Le Québec compte de nombreuses petites entreprises plus que centenaires, longtemps ou toujours détenues par la descendance du fondateur. Durant le temps des Fêtes, nous racontons trois de ces histoires de famille. Aujourd’hui : les camions d’incendie Thibault.

Schismes familiaux, faillites, rachats, relances : « Je pourrais t’en conter ! Les chicanes qu’il y a eu, la réalité qui s’est passée, ça pourrait faire une émission de télé, ça serait encore meilleur que n’importe quel roman ! », s’exclame Carl Thibault, président de Camions Carl Thibault. « Pour nous autres, ce n’était pas inventé, ç’a été vécu. Ce qui fait que moi, à 27 ans, j’ai commencé à me battre contre mes oncles. »
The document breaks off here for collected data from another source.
(* ===== verification/ModeSwitch.v ===== *)
(** * Switching the journal mode ([Pager::set_journal_mode])

    [row/pager/mod.rs]: from the rollback journal to a write-ahead log and
    back, with the log drained by checkpoints first.  Leaving WAL mode keeps
    what every page reads, wherever the machine crashes, for the logs that
    [log_state] describes; entering it leaves an unsynced log behind. *)

From S2P Require Import Prelude Text Vfs Header Journal Wal Freelist PageCache Lock Pager Commit WalCommit Shm Checkpoint.

Section switch.
Context (le : bool) `{FileLock L} `{WalIndex X}.
(** The destructor of the reader's lock ([wal_lock]), on the wal-index. *)
Context (drop_wal_lock : X → X).
Implicit Types (p : Pager (L := L)) (d : fs).

Definition set_mode p (mode : JournalMode) : Pager (L := L) :=
  {| pg_lock := pg_lock p; pg_tx_lock_level := pg_tx_lock_level p; pg_wal_resume := pg_wal_resume p;
     pg_wal_pages := pg_wal_pages p; pg_dirty := pg_dirty p; pg_cache := pg_cache p;
     pg_page_size := pg_page_size p; pg_db_path := pg_db_path p;
     pg_journal_path := pg_journal_path p; pg_journal_mode := mode;
     pg_synchronous := pg_synchronous p |}.

Definition set_synchronous p (mode : SynchronousMode) : Pager (L := L) :=
  {| pg_lock := pg_lock p; pg_tx_lock_level := pg_tx_lock_level p; pg_wal_resume := pg_wal_resume p;
     pg_wal_pages := pg_wal_pages p; pg_dirty := pg_dirty p; pg_cache := pg_cache p;
     pg_page_size := pg_page_size p; pg_db_path := pg_db_path p;
     pg_journal_path := pg_journal_path p; pg_journal_mode := pg_journal_mode p;
     pg_synchronous := mode |}.

(** [switch_journal_to_wal]: the files it creates are those of
    [recreate_wal_locked]. *)
Definition switch_journal_to_wal p (salt1 salt2 : Z) (fresh_shm : bytes) : traced PagerError Pager :=
  let! _ := create_wal le p salt1 salt2 fresh_shm in
  t_ok (set_wal p (pg_wal_pages p) None).

Definition MAX_PASSES : nat := 1000.

(** The checkpoint loop: whether some pass was complete. *)
Fixpoint checkpoint_passes (passes : nat) d (x : X) (db_path : string) (page_size : Z) : list io * result PagerError bool * X :=
  match passes with
  | O => ([], Ok false, x)
  | S passes =>
      match checkpoint_passive le d x db_path page_size with
      | (ops, Err e, x) => (ops, Err e, x)
      | (ops, Ok result, x) =>
          if checkpoint_complete result then (ops, Ok true, x)
          else let '(ops', r, x) := checkpoint_passes passes (exec_ios d ops) x db_path page_size in (ops ++ ops', r, x)
      end
  end.

Definition switch_wal_to_journal p d (x : X) : traced PagerError Pager * X :=
  let wal_path := companion_path (pg_db_path p) "-wal" in
  let shm_path := companion_path (pg_db_path p) "-shm" in
  let '(ops, complete, x) := checkpoint_passes MAX_PASSES d (drop_wal_lock x) (pg_db_path p) (pg_page_size p) in
  ((let! complete := (ops, complete) in
    if complete : bool then
      let! _ := t_emit [DeleteF wal_path; DeleteF shm_path] in
      t_ok (set_wal p ∅ None)
    else t_lift (Err CheckpointIncomplete)), x).

Definition version_bytes (mode : JournalMode) : bytes :=
  match mode with WalMode => [2; 2] | Legacy => [1; 1] end.
(* ===== verification/BtreePage.v ===== *)
(** * B-tree pages ([row/btree/mod.rs], [row/btree/index.rs])

    The byte layout of table and index b-tree pages: page headers, the
    cell-pointer array, cell heads and the local payload size, the readers
    that collect the cells of a page, and the writers that rebuild a page
    from its cells.  Functions over [&mut [u8]] are state transformers of the
    buffer, which keeps what was written before an error. *)

From S2P Require Import Prelude Varint Text Record Vfs Freelist Pager.

Inductive BtreeError : Type :=
| InvalidKeyRecord (source : RecordError)
| BPageSource (page_num : Z) (source : PageError)
| BPageTooShort (page_num len : Z)
| CursorNotPositioned (operation required : string)
| UnexpectedPageType (page_num page_type : Z)
| InvalidCellPointer (page_num index : Z)
| InvalidCellVarint (page_num : Z) (source : RecordError)
| PayloadTooShort (page_num : Z)
| PayloadTooLarge (page_num payload_len : Z)
| OverflowChainTooLong (page_num max : Z)
| OverflowChainCycle (page_num revisited_page : Z)
| OverflowChainTruncated (page_num : Z)
| TraversalTooLong (max : Z)
| BPager (source : PagerError)
| DuplicateRowid (rowid : Z)
| MissingChildRoute (page_num child : Z)
| RowidNotFound (rowid : Z)
| DuplicateKey
| KeyNotFound
| InvalidRootPage (name : list Z) (rootpage : Z)
| MasterEntryNotFound (name : list Z)
| BInternal (msg : string).

Definition LEAF_TABLE : Z := 0x0d.
Definition INTERIOR_TABLE : Z := 0x05.
Definition LEAF_INDEX : Z := 0x0a.
Definition INTERIOR_INDEX : Z := 0x02.
Definition MAX_PAYLOAD_LEN : Z := 2147483647.
Definition MAX_PAGES_VISITED : Z := 1000000.
Definition MIN_FREEBLOCK_SIZE : Z := 4.
Definition MAX_FREEBLOCKS : Z := 10000.

(** ** Field readers *)

Definition page1_header_start (page_num : Z) : Z := if decide (page_num = 1) then 100 else 0.

Definition read_page_type (page : bytes) (header_start page_num : Z) : result BtreeError Z :=
  ok_or (get_byte page header_start) (BPageTooShort page_num (zlen page)).

Definition read_num_cells (page : bytes) (header_start page_num : Z) : result BtreeError Z :=
  ok_or (be_val <$> get_range page (sat_add header_start 3) (sat_add header_start 5))
        (BPageTooShort page_num (zlen page)).

Definition require_interior_header (page : bytes) (header_start page_num : Z)
  : result BtreeError () :=
  if decide (zlen page < sat_add header_start 12) then Err (BPageTooShort page_num (zlen page))
  else Ok ().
Reprenons cette histoire depuis le début.

Au Québec, la fabrication d’équipements de lutte contre les incendies est associée à la famille Thibault depuis 114 ans. La flamme familiale s’est transmise du patriarche Charles Thibault jusqu’à son arrière-petit-fils Carl, et maintenant à la fille de ce dernier, Maricarl.

Une transmission parsemée d’interruptions et de bifurcations.

Tout a commencé à Sorel.

Le flambeau

« Mon arrière-grand-père Charles Thibault était un forgeron qui avait un petit atelier au centre-ville de Sorel », raconte Carl Thibault.

Charles avait commencé à fabriquer des pompes à incendie manuelles en 1908, qu’il a bientôt installées sur des voitures hippomobiles de sa fabrication.

Un premier camion autopompe est assemblé en 1918 sur le châssis d’un Ford Modèle T, ce qui marque les débuts de la tradition motorisée de la dynastie.

Un de ses fils s’appelait Pierre, né en 1898.

Il a commencé sa carrière à la Sorel Light and Power tout en donnant un coup de main à son père, puis a décidé en 1928 d’ouvrir son propre atelier de fabrication de pompes sur remorques dans le garage-atelier de sa maison de Saint-Robert, sous la marque Richelieu.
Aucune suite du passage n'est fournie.